Lia promised to deliver Rico’s background material quickly, despite knowing that Rico might still resist. But there weren’t any alternatives.
‘I’ve had two civilians like you before,’ Gerrish said. ‘Two civilians who became part of a murder investigation. Who got involved of their own free will.’ A young man years ago and a middle-aged woman, Gerrish said. Different investigations, different people. ‘The thing you all have in common is that you imagine you can choose what you do,’ he continued. ‘That there is information you can tell and information you can keep to yourself. It doesn’t work that way.’
In major crimes, the investigators had to have all the information, immediately and without reservation. If not, someone always suffered.
‘If you get mixed up in an investigation, part of the moral responsibility for solving it lands on you,’ Gerrish said. ‘No court of law would hold you to it, but still it’s there.’
Lia didn’t have a response to that.
‘You’re pulling out of this now,’ Gerrish said. ‘Completely. You send us that information and then leave this behind you.’
Lia stared at Gerrish, indignant. She had just helped the police in their investigation, but now Gerrish was ordering her away.
‘A civilian can’t have a role in a serial killer investigation,’ Gerrish said. ‘There isn’t any safe way to be involved. Don’t even think about it.’
It was typical for a civilian who became part of a police inquiry to fall under a sort of euphoria at first, Gerrish said. Everything was deadly serious, everything was exciting and every detail felt significant. But before long reality would
hit, and when you were dealing with a serial killer, the situation could be life-threatening. Keeping Lia involved any longer than absolutely necessary was irresponsible.
‘Your colleagues seemed to want to include me,’ Lia pointed out. ‘And if you’re downplaying the fact that gay people are being targeted –’
Gerrish silenced her mid-sentence by shaking his head. This wasn’t the time or the place to thrash out these questions, Lia understood.
‘Stay away,’ DCI Gerrish said. ‘I didn’t want to bring you to the incident room, and I don’t want to bring you here again.’

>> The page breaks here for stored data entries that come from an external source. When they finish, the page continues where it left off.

Lemma admin_retry_cases m now now' eid sig who t m' : mem_ok m →
  admin_retry m now now' eid sig who t = Ok m' ↔
    (∃ st, _get m eid = Ok st ∧ admin_key (st_config st) = who)
    ∧ set_tally_stalled m now now' eid false sig t = Ok m'.
Proof.
  intros Hm. unfold retry_tally. cbn [dl_get_election dl_set_tally_stalled memory memory_layer].
  destruct (_get m eid) as [st|e] eqn:Hg; last first.
  { rewrite (get_election_missing _ _ _ Hg). split; [done|]. by intros ((st & Hst & _) & _). }
  destruct (get_election_stored m eid st Hm Hg) as [fk ->]. rewrite !bind_Ok. cbn [rec_config].
  case_bool_decide as Hk; cbn [negb raise_if]; last first.
  { rewrite bind_Err. split; [done|]. intros ((st' & Hst & Hk') & _). congruence. }
  rewrite bind_Ok. split.
  - intros Hr. apply bind_Ok_inv in Hr as (p & Hp & Hr). apply bind_Ok_inv in Hr as (? & _ & Hr).
    split; [by exists st|done].
  - intros [_ Hs]. rewrite <- Hs at 1. unfold set_tally_stalled in Hs. rewrite Hg, bind_Ok in Hs. cbn iota in Hs.
    do 2 (apply bind_Ok_inv in Hs as (? & _ & Hs)). apply bind_Ok_inv in Hs as (p & Hp & Hs).
    apply bind_Ok_inv in Hs as ([] & Hv%raise_if_Ok & _). by rewrite Hp, bind_Ok, Hv.
Qed.

(** The administrator's service grants exactly what the data layer grants
    to its own administrator: a registration, a cancellation or a tally retry
    goes through, with the same new store, if and only if the election names
    the service's identity as its administrator and the data layer accepts the
    relayed signature; a registration must also leave the lead time. *)
Theorem admin_adds_identity m who sig : reachable float_repr m →
  (∀ c now lead r, admin_register m c sig who now lead = Ok r ↔
     admin_key c = who ∧ lead <= voting_start c - now ∧ register_election float_repr m c sig = Ok r)
  ∧ (∀ now eid m', admin_cancel m now eid sig who = Ok m' ↔
     (∃ st, _get m eid = Ok st ∧ admin_key (st_config st) = who) ∧ cancel_election m now eid sig = Ok m')
  ∧ (∀ now now' eid t m', admin_retry m now now' eid sig who t = Ok m' ↔
     (∃ st, _get m eid = Ok st ∧ admin_key (st_config st) = who)
     ∧ set_tally_stalled m now now' eid false sig t = Ok m').
Proof.
  intros Hm%reachable_ok. split_and!.
  - intros c now lead r. unfold admin_register_election, register_election.
    cbn [dl_register_election memory memory_layer]. unfold register_election, raise_if.
    case_bool_decide as Hk; cbn [negb]; [|split; [done|by intros [? _]]]. rewrite bind_Ok.
    destruct (negb (verify_register _ _ _ _)); [split; [done|by intros (_ & _ & ?)]|]. rewrite !bind_Ok.
    destruct (Z.ltb_spec (voting_start c - now) lead); [split; [done|lia]|]. rewrite bind_Ok. naive_solver lia.
  - intros now eid m'. rewrite admin_cancel_cases by done. unfold cancel_election, raise_if.
    destruct (_get m eid) as [st|e]; [|cbn; split; [done|by intros [_ ?]]]. rewrite !bind_Ok.
    case_bool_decide as Hk; cbn [negb]; [|split; [done|by intros [(st' & <-%Ok_inj & ?) _]]].
    destruct (negb (verify_request _ _ _ _ _)), (_ <=? _); cbn; naive_solver.
  - intros. by apply admin_retry_cases.
Qed.

Lemma get_item1 k v : getitem (JObj [(k, v)]) k = Ok v.
Proof. cbn. by rewrite decide_True. Qed.

#[local] Abbreviation serve := (admin_serve (store := InMemoryDataLayer) float_repr py_repr).

(** The answers of the cancel route, case by case: 404 for an unknown
    election, 401 for an election of another administrator or a signature that
    is not the administrator's, 409 once voting has started, and otherwise 204
    with the election marked cancelled; in every other case the store is
    untouched. *)
Theorem cancel_route_statuses m who clock now now' eid sig : reachable float_repr m →
  serve m who clock now now' (AdminCancel (hex eid) (JObj [("signature", enc_bytes sig)])) =
    match dict_get (_elections m) eid with
    | None => (m, 404)
    | Some st =>
        if negb (bool_decide (admin_key (st_config st) = who)) then (m, 401)
        else if negb (verify_request who sig "cancel" eid []) then (m, 401)
        else if voting_start (st_config st) <=? now then (m, 409)
        else (put m eid (set_cancelled st), 204)
    end.
Proof.
  intros Hm%reachable_ok. unfold admin_serve. cbn [admin_handle].
  assert (Hb : body_bytes (JObj [("signature", enc_bytes sig)]) "signature" = Ok sig)
    by (unfold body_bytes; rewrite get_item1, bind_Ok; by apply dec_enc_bytes).
  rewrite Hb, bind_Ok, fromhex_hex_Ok, bind_Ok, admin_cancel_cases by done. unfold _get.
  destruct (dict_get (_elections m) eid) as [st|]; [rewrite bind_Ok|done].
  case_bool_decide as Hk; cbn [negb]; [rewrite Hk|done].
  destruct (negb (verify_request _ _ _ _ _)); [done|]. by destruct (_ <=? _).
Qed.

Lemma get_put m eid st : _get (put m eid st) eid = Ok st.
Proof. apply get_Ok. cbn. by rewrite dict_get_set, decide_True. Qed.

(** ** The command line *)

Context `{!EthAccountLaws}.

Lemma account_signs key_text admin : admin_account key_text = Ok admin →
  (∀ c sig, signer_sign_register float_repr admin c = Ok sig →
     verify_register float_repr (identity admin) sig c = true)
  ∧ (∀ op eid p sig, signer_sign admin op eid p = Ok sig → verify_request (identity admin) sig op eid p = true).
Proof.
  unfold admin_account. intros Ha. apply bind_Ok_inv in Ha as (sk & _ & Ha).
  destruct (from_sk_key _ _ Ha) as [Hp Hk]. unfold signer_sign_register, signer_sign. rewrite Hp. split.
  - intros c sig Hs. rewrite (sign_register_verifies float_repr sk c sig _ Hk Hs). by apply bool_decide_eq_true.
  - intros op eid p sig Hs. rewrite (sign_request_verifies sk op eid p sig _ Hk Hs). by apply bool_decide_eq_true.
Qed.

Lemma cli_registers m now lead key_text admin c sig : mem_ok m → admin_account key_text = Ok admin →
  valid_config c → admin_key c = identity admin → election_id c = be_bytes 32 (_next_id m + 1) →
  _next_id m + 1 < 256 ^ 32 → lead <= voting_start c - now →
  signer_sign_register float_repr admin c = Ok sig →
  ∃ m1, cli_register float_repr py_repr m now key_text (enc_config c) lead = Ok (m1, election_id c)
    ∧ step float_repr m m1 ∧ _get m1 (election_id c) = Ok (new_stored c).
Proof.
  intros Hm Ha Hc Hk Hid Hlt Hlead Hsig. pose proof (mem_next _ Hm) as Hnext.
  pose proof (proj1 (account_signs _ _ Ha) _ _ Hsig) as Hv.
  set (m1 := mkMemory (dict_set (_elections m) (election_id c) (new_stored c)) (_next_id m + 1)
               (_used_request_nonces m)).
  assert (Hreg : register_election float_repr m c sig = Ok (m1, election_id c)).
  { unfold register_election. rewrite Hk, Hv. cbn [negb raise_if]. rewrite bind_Ok.
    rewrite (to_bytes_be_small (_next_id m + 1) 32), bind_Ok, <- Hid by (change (Z.of_nat 32) with 32; lia).
    rewrite bool_decide_eq_true_2, with_election_id_same by done. done. }
  exists m1. split_and!.
  - unfold cli_register. rewrite Ha, bind_Ok, dec_enc_config, bind_Ok, Hsig, bind_Ok;
      [|done|rewrite Hid; unfold len; by rewrite length_be_bytes].
    unfold admin_register_election. rewrite Hk, Hv, bool_decide_eq_true_2 by done. cbn [negb raise_if].
    rewrite !bind_Ok. by destruct (Z.ltb_spec (voting_start c - now) lead); [lia|].
  - by eapply step_register.
  - apply get_Ok. cbn. by rewrite dict_get_set, decide_True.
Qed.

Lemma cli_cancels m now key_text admin eid st sig : mem_ok m → admin_account key_text = Ok admin →
  _get m eid = Ok st → admin_key (st_config st) = identity admin → now < voting_start (st_config st) →
  signer_sign admin "cancel" eid [] = Ok sig →
  cli_cancel m now key_text ("0x" +:+ hex eid) = Ok (put m eid (set_cancelled st))
  ∧ step float_repr m (put m eid (set_cancelled st)).
Proof.
  intros Hm Ha Hg Hk Hlt Hsig. pose proof (proj2 (account_signs _ _ Ha) _ _ _ _ Hsig) as Hv. split.
  - unfold cli_cancel. rewrite Ha, bind_Ok, fromhex_0x, bind_Ok, Hsig, bind_Ok, admin_cancel_cases by done.
    rewrite Hg, bind_Ok, Hk, bool_decide_eq_true_2, Hv by done.
    by destruct (Z.leb_spec (voting_start (st_config st)) now); [lia|].
  - eapply (step_cancel float_repr m now eid sig). unfold cancel_election. rewrite Hg, bind_Ok, Hk, Hv.
    by destruct (Z.leb_spec (voting_start (st_config st)) now); [lia|].
Qed.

The police could also arrest her if necessary, he added.
‘On what grounds?’ Lia asked, astonished.
‘Suspicion of interfering with official police business. For questioning. I can come up with a pretty long list of reasons for an arrest warrant.’
‘I’m sure you could,’ Lia said. ‘And the moment you do, you lose the information used to make these location calculations.’
Gerrish took her into the corridor, found another officer and asked him to escort Lia back to the lobby.
‘What did those other two civilians do?’ Lia asked Gerrish as she left. ‘Were they any help to you?’
‘They were. A little,’ he said. ‘I’ve kept in touch with them a bit. The woman is doing quite well. The man not so much. He’s in a wheelchair.’
‘What happened to him?’
‘He got too involved.’
Rico didn’t resist when Lia announced that they had to deliver his databases to the police.
‘I’ll just clean them,’ Rico said.
He altered the files he had used so the original sources couldn’t be traced. He stripped the original formatting, making the text and numbers a raw mass of data he could reformat. In order to ensure secrecy he ran the files through a series of conversion programs so nothing exactly like them would exist anywhere.
‘Of course the police will eventually get their hands on my sources, but now they won’t know who collected the data. They’ll still have all the addresses and other details available immediately though,’ Rico said.